From: Mel Gorman <mgorman@suse.de>
To: Bharata B Rao <bharata@amd.com>
Cc: linux-kernel@vger.kernel.org, mingo@redhat.com,
peterz@infradead.org, juri.lelli@redhat.com,
vincent.guittot@linaro.org, dietmar.eggemann@arm.com,
rostedt@goodmis.org, bsegall@google.com, bristot@redhat.com,
dishaa.talreja@amd.com, Wei Huang <wei.huang2@amd.com>
Subject: Re: [RFC PATCH v0 2/3] sched/numa: Add cumulative history of per-process fault stats
Date: Mon, 31 Jan 2022 12:17:20 +0000 [thread overview]
Message-ID: <20220131121720.GY3301@suse.de> (raw)
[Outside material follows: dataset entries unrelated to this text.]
(** The watchdog: it only fences the deadline, and ends the guardian then. *)
Lemma ends_watch b (Q : option Z -> Machine -> Prop) g :
  inv b g -> settled g ->
  (forall c g', inv b g' -> guardian g' = None -> Q (Some c) g') -> (forall g', inv b g' -> Q None g') ->
  ends b watch Q g.
Proof.
  intros Hi Hs HQ HN. unfold watch. apply ends_hold_bind.
  eapply hold_tranquil; [done|by apply tranquil_ask|]. intros now g1 Hi1 Hc1 _.
  pose proof (settled_steady _ _ (minor_steady _ _ (calm_minor _ _ Hc1)) Hs) as Hs1.
  apply ends_hold_bind, hold_the_guardian; [done|]. intros p Hp _.
  destruct (Lease.expire now (deadline p)) as [d expired] eqn:He.
  assert (d = deadline p \/ d = 0) as Hd.
  { unfold Lease.expire, Lease.value in He. destruct (negb _ && _); [|left; congruence].
    rewrite Lease.compare_exchange_cases in He. case_decide; cbn in He; [right|left]; congruence. }
  destruct (allowed_now _ _ _ _ _ _ _ _ Hi1 Hp) as [Hdl Ht Hq Hr].
  apply ends_hold_bind. eapply hold_memory; [done|done| |done|].
  { split; [destruct Hd as [-> | ->]; [done|by left]|done| |done].
    intros Hqu. destruct Hd as [-> | ->]; [exact (Hq Hqu)|by left]. }
  intros Hi2 _. set (g2 := set_guardian g1 _) in *.
  destruct (expired || _).
  - apply ends_hold_bind. eapply hold_tranquil; [done|apply tranquil_attempt, tranquil_kill|]. intros r g3 Hi3 _ _.
    apply ends_die; [done|]. apply HQ; [by apply inv_die|by apply (die_fields g3)].
  - apply ends_hold; [|apply hold_ret; [done|by apply HN]]. destruct Hs1 as [Hl Hsh]. unfold g2. split; cbn.
    + rewrite Hl. by rewrite Hp.
    + intros ? [= <-]. exact (Hsh p Hp).
Qed.
Lemma ends_reap b (Q : option Z -> Machine -> Prop) g :
  inv b g -> settled g -> (forall r g', inv b g' -> Q r g') -> ends b reap Q g.
Proof.
  intros Hi Hs HQ. unfold reap. apply ends_hold_bind.
  eapply hold_tranquil; [done|by apply tranquil_ask|]. intros status g1 Hi1 Hc1 _.
  pose proof (settled_steady _ _ (minor_steady _ _ (calm_minor _ _ Hc1)) Hs) as Hs1.
  destruct status; [|apply ends_hold; [done|apply hold_ret; [done|by apply HQ]]..| |];
    [|apply ends_hold; [done|by apply hold_checked]..].
  apply ends_hold_bind, hold_registry; [done|]. intros rec Hsv _.
  destruct (serving_facts _ _ _ _ _ _ _ _ Hi1 Hsv) as (Hok & Hse & Hre).
  assert (r_state rec <> Stopped) as Hns by (destruct Hse as [-> | ->]; done).
  rewrite (receipt_ok_unconfirmed _ _ Hok Hns). set (stopping := with_state rec Stopping false (Some "firecracker_exited")).
  assert (kin stopping rec) as Hk by apply kin_state, kin_refl.
  assert (receipt_ok stopping) as Hok' by exact (receipt_ok_state m rec Stopping (Some "firecracker_exited") Hok eq_refl).
  assert (serves stopping) as Hse' by by right.
  apply ends_hold_bind. eapply hold_set_registry; [done|done|done|done|done|done| |].
  { eapply retained_mono; [|exact Hre]. intros r [H1c H2c H3c]. by split. }
  intros g2 Hi2 Hsv2 _ _. apply ends_hold_bind.
  eapply (hold_write_served _ _ _ _ _ b stopping stopping); [done|done|apply kin_refl|done|done|].
  intros g3 Hi3 _ _ _. apply ends_die; [done|]. by apply HQ, inv_die.
Qed.

(** ** Calls from other processes *)

Context `{RequestLossless : !Lossless Request}.

Definition for_lease (a : Action) : bool := match a with Renew _ _ | BindGuest => true | _ => false end.
(** What a call is answered with. *)
Record answered (a : Action) (v : Response) (g : Machine) : Prop := {
  an_replied : replied v g;
  an_lease : for_lease a = true -> quelled = true -> v = rejected;
  an_stop : a = Stop -> v = rejected \/ forall p, guardian g = Some p -> fenced p;
}.
Lemma replied_calm v g g' : calm g g' -> replied v g -> replied v g'.
Proof. intros Hc [->|(rec & Hv & Hs)]; [by left|]. right. exists rec. split; [done|by eapply serving_calm]. Qed.
Lemma fenced_calm g g' : calm g g' -> (forall p, guardian g = Some p -> fenced p) -> forall p, guardian g' = Some p -> fenced p.
Proof.
  intros Hc Hf p Hp. destruct (dulled_get _ _ _ (mi_guardian _ _ (calm_minor _ _ Hc)) Hp) as (q & Hq & [-> | ->]); [auto|by left].
Qed.
Lemma answered_calm a v g g' : calm g g' -> answered a v g -> answered a v g'.
Proof.
  intros Hc [Hr Hl Hs]. split; [by eapply replied_calm|done|]. intros Ha. destruct (Hs Ha) as [->|Hf]; [by left|].
  right. by eapply fenced_calm.
Qed.
(** The receipt of a virtual machine that was, or is about to be, started. *)
Record intended (r : Receipt) (e : essence) (g : Machine) : Prop := {
  it_starting : starting g;
  it_now : now_ e g;
  it_all : all_views e g;
  it_receipt : receipt_in e = Some r;
  it_ok : receipt_ok r;
  it_state : r_state r = LaunchIntent \/ r_state r = Running;
  it_owns : exists ino, r_cgroup_inode r = Some ino /\ grouped ino g /\ r_host_boot_id r = boot_id_of (boots g);
}.
Lemma intended_calm r e g g' : calm g g' -> intended r e g -> intended r e g'.
Proof.
  intros Hc [? ? ? ? ? ? (ino & Hino & Hg & Hb)]. pose proof (calm_minor _ _ Hc) as Hm. split; try done.
  - by eapply starting_calm.
  - by eapply now_calm.
  - eapply same_all; [by apply calm_same|done].
  - exists ino. split_and!; [done|by eapply grouped_minor|]. by rewrite (mi_boots _ _ Hm).
Qed.
Lemma intended_owns r e g x : intended r e g -> group g = Some x -> owns g x r.
Proof.
  intros [? ? ? ? ? ? (ino & Hino & (y & Hy & <-) & Hb)] Hx. assert (y = x) as -> by congruence. by split.
Qed.
Lemma intended_retained r e g : intended r e g -> retained (fun r' => r' = r) g.
Proof.
  intros Hn. split.
  - pose proof (it_now _ _ _ Hn) as He. unfold now_ in He. destruct (home g); [by eexists|done].
  - intros v Hv. exists r. rewrite (it_all _ _ _ Hn v Hv). split; [apply Hn|done].
Qed.
(** With it durable, the allocation is sealed. *)
Lemma intended_sealed b r e g : inv b g -> intended r e g -> inv true g.
Proof.
  intros Hi Hn. split; try apply Hi. intros _. split; [apply (intended_retained _ _ _ Hn)|].
  intros v Hv. rewrite (it_all _ _ _ Hn v Hv). unfold closed. rewrite (it_receipt _ _ _ Hn).
  by destruct (it_state _ _ _ Hn) as [-> | ->].
Qed.

Lemma hold_write_intended b r0 e r (Q : unit -> Machine -> Prop) g :
  inv b g -> starting g -> now_ e g -> receipt_in e = Some r0 -> r_state r0 <> Stopped -> covers r r0 -> receipt_ok r ->
  r_state r = LaunchIntent \/ r_state r = Running ->
  (exists ino, r_cgroup_inode r = Some ino /\ grouped ino g /\ r_host_boot_id r = boot_id_of (boots g)) ->
  (forall e' g', inv b g' -> intended r e' g' -> Q tt g') -> hold b (write_receipt r) Q g.
Proof.
  intros Hi Hst He Hr Hs Hk Hok Hstate (ino & Hino & Hg & Hb) HQ.
  eapply hold_write_receipt; [done|exact He| |].
  - eapply writable_starting; [done|done|exact He|exact Hr|done| |done|done| |].
    + by destruct Hstate as [-> | ->].
    + intros _. by destruct Hstate as [-> | ->].
    + intros x Hx. destruct Hg as (y & Hy & <-). assert (y = x) as -> by congruence. by split.
  - intros c g' Hi' Hs' Hc Hw Ha. eapply HQ; [done|]. split; [| |exact Ha|by apply in_plain_receipt|done|done|].
    + by eapply starting_minor; [apply Hw|].
    + apply Hw.
    + exists ino. split_and!; [done|by eapply grouped_minor; [apply Hw|]|]. by rewrite (mi_boots _ _ (wr_minor _ _ _ Hw)).
Qed.

Lemma tranquil_await_vm n : tranquil (await_vm n).
Proof.
  induction n as [|n IH]; cbn; [apply tranquil_checked|]. apply tranquil_bind; [by apply tranquil_ask|]. intros [value|].
  - calms.
  - apply tranquil_bind; [by apply tranquil_ask|]. intros status. apply tranquil_bind; [apply tranquil_checked|]. intros st.
    apply tranquil_bind; [apply tranquil_checked|]. by intros [].
Qed.

(** The spawn. *)
Lemma inv_spawn r e g boot args : inv true g -> intended r e g ->
  inv true (set_jailing (record g (Launch boot args)) true).
Proof.
  intros Hi Hn. split; try apply Hi.
  - intros x Hx _. eapply retained_mono; [|exact (intended_retained _ _ _ Hn)]. intros r' ->. exact (intended_owns r e g x Hn Hx).
  - intros _. destruct (it_starting _ _ _ Hn) as (_ & p & Hp & _). destruct (it_owns _ _ _ Hn) as (ino & _ & (x & Hx & _) & _).
    split; cbn; [by rewrite Hp|by rewrite Hx].
  - intros p Hp. eapply deadline_ok_ext; [by eexists [_]|]. by apply (i_deadline _ _ _ _ _ _ _ Hi).
Qed.
Lemma intended_spawn r e g a : intended r e g -> intended r e (set_jailing (record g a) true).
Proof. intros []. by split. Qed.

(** Traces with one launch. *)
Definition launched (t t' : list action) : Prop :=
  exists l1 l2 boot args, t' = l2 ++ Launch boot args :: l1 ++ t /\ quiet l1 /\ quiet l2.
Definition quietly (t t' : list action) : Prop := exists l, t' = l ++ t /\ quiet l.
Lemma launched_then t1 t2 t3 : launched t1 t2 -> quietly t2 t3 -> launched t1 t3.
Proof.
  intros (l1 & l2 & boot & args & -> & H1' & H2') (l & -> & Hl). exists l1, (l ++ l2), boot, args.
  rewrite app_assoc. split_and!; [done|done|by apply Forall_app].
Qed.
Lemma then_launched t1 t2 t3 : quietly t1 t2 -> launched t2 t3 -> launched t1 t3.
Proof.
  intros (l & -> & Hl) (l1 & l2 & boot & args & -> & H1' & H2'). exists (l1 ++ l), l2, boot, args.
  rewrite <- app_assoc. split_and!; [done|by apply Forall_app|done].
Qed.
Lemma quietly_steady g g' : steady g g' -> quietly (trace g) (trace g').
Proof. intros Hs. apply Hs. Qed.

(** From the intent on: whatever fails, the allocation stays sealed and there is one launch. *)
Lemma pwp_spawn r e args k (Q : Receipt * Z -> Machine -> Prop) g :
  inv true g -> intended r e g ->
  (forall g', inv true g' -> intended r e g' -> hold true k Q g') ->
  pwp (_ ← spawn_jailer m args; k) (fun res g' => inv true g' /\
    (quietly (trace g) (trace g') \/ launched (trace g) (trace g')) /\ forall a, res = Ok a -> Q a g') g.
Proof.
  intros Hi Hn Hk. apply pwp_bind. unfold spawn_jailer, syscall, pwp. pose proof (calm_stirred g Syscall eq_refl) as Hc.
  set (g1 := record (stir g) Syscall) in *. pose proof (inv_calm _ _ _ _ _ _ _ _ Hc Hi) as Hi1.
  pose proof (intended_calm _ _ _ _ Hc Hn) as Hn1. pose proof (quietly_steady _ _ (minor_steady _ _ (calm_minor _ _ Hc))) as Hq.
  destruct (fault _); [by split_and!; [|left|]|]. cbn [fst snd].
  set (a := Launch _ _). set (g2 := set_jailing (record g1 a) true).
  pose proof (Hk g2 (inv_spawn _ _ _ _ _ Hi1 Hn1) (intended_spawn _ _ _ _ Hn1)) as Hh.
  unfold GuardianKeeps.hold, pwp in Hh. destruct Hh as (Hi3 & Hs3 & HQ). split_and!; [done| |done]. right.
  eapply launched_then; [|by apply quietly_steady]. eapply then_launched; [exact Hq|].
  exists [], [], (boot_id_of (boots g1)), (jailer_args m args). split_and!; [done|constructor..].
Qed.


(** ** The judgement of a start *)

Definition starts {A} (b : bool) (x : M A) (Q : A -> Machine -> Prop) (g : Machine) : Prop :=
  pwp x (fun res g' => exists b', (b = true -> b' = true) /\ inv b' g' /\
    (quietly (trace g) (trace g') \/ (b' = true /\ launched (trace g) (trace g'))) /\
    forall a, res = Ok a -> Q a g') g.

Lemma starts_then {A B} b (x : M A) (k : A -> M B) (Q : B -> Machine -> Prop) g :
  hold b x (fun a g' => inv b g' -> steady g g' -> starts b (k a) Q g') g -> starts b (x ≫= k) Q g.
Proof.
  unfold starts. intros Hx. unfold GuardianKeeps.hold in Hx. apply pwp_bind. eapply pwp_mono; [exact Hx|].
  intros [a|e] g' (Hi & Hs & HQ); [|exists b; split_and!; [done|done|left; by apply quietly_steady|done]].
  eapply pwp_mono; [exact (HQ a eq_refl Hi Hs)|]. intros r g2 (b' & Hb & Hi2 & Ht & HQ2).
  exists b'. split_and!; [done|done| |done]. destruct Ht as [Ht|[Hb' Ht]].
  - left. eapply quiet_ext_trans; [by apply quietly_steady|done].
  - right. split; [done|]. eapply then_launched; [by apply quietly_steady|done].
Qed.
Lemma starts_hold {A} b (x : M A) (Q : A -> Machine -> Prop) g : hold b x Q g -> starts b x Q g.
Proof.
  unfold starts. intros Hx. unfold GuardianKeeps.hold in Hx. eapply pwp_mono; [exact Hx|].
  intros r g' (Hi & Hs & HQ). exists b. split_and!; [done|done|left; by apply quietly_steady|done].
Qed.
Lemma starts_seal {A} b r e (x : M A) (Q : A -> Machine -> Prop) g :
  inv b g -> intended r e g -> (inv true g -> starts true x Q g) -> starts b x Q g.
Proof.
  intros Hi Hn Hx. unfold starts in *. eapply pwp_mono; [exact (Hx (intended_sealed _ _ _ _ Hi Hn))|].
  intros res g' (b' & Hb & Hi' & Ht & HQ). exists b'. split_and!; [auto|done..].
Qed.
In-Reply-To: <20220128052851.17162-3-bharata@amd.com>
On Fri, Jan 28, 2022 at 10:58:50AM +0530, Bharata B Rao wrote:
> From: Disha Talreja <dishaa.talreja@amd.com>
>
> The cumulative history of local/remote (lr) and private/shared (ps)
> will be used for calculating adaptive scan period.
>
How it used to calculate adaptive scan period?
As it is likely used in a later patch, note here that the per-thread
stats are simply accumulated in the address space for now.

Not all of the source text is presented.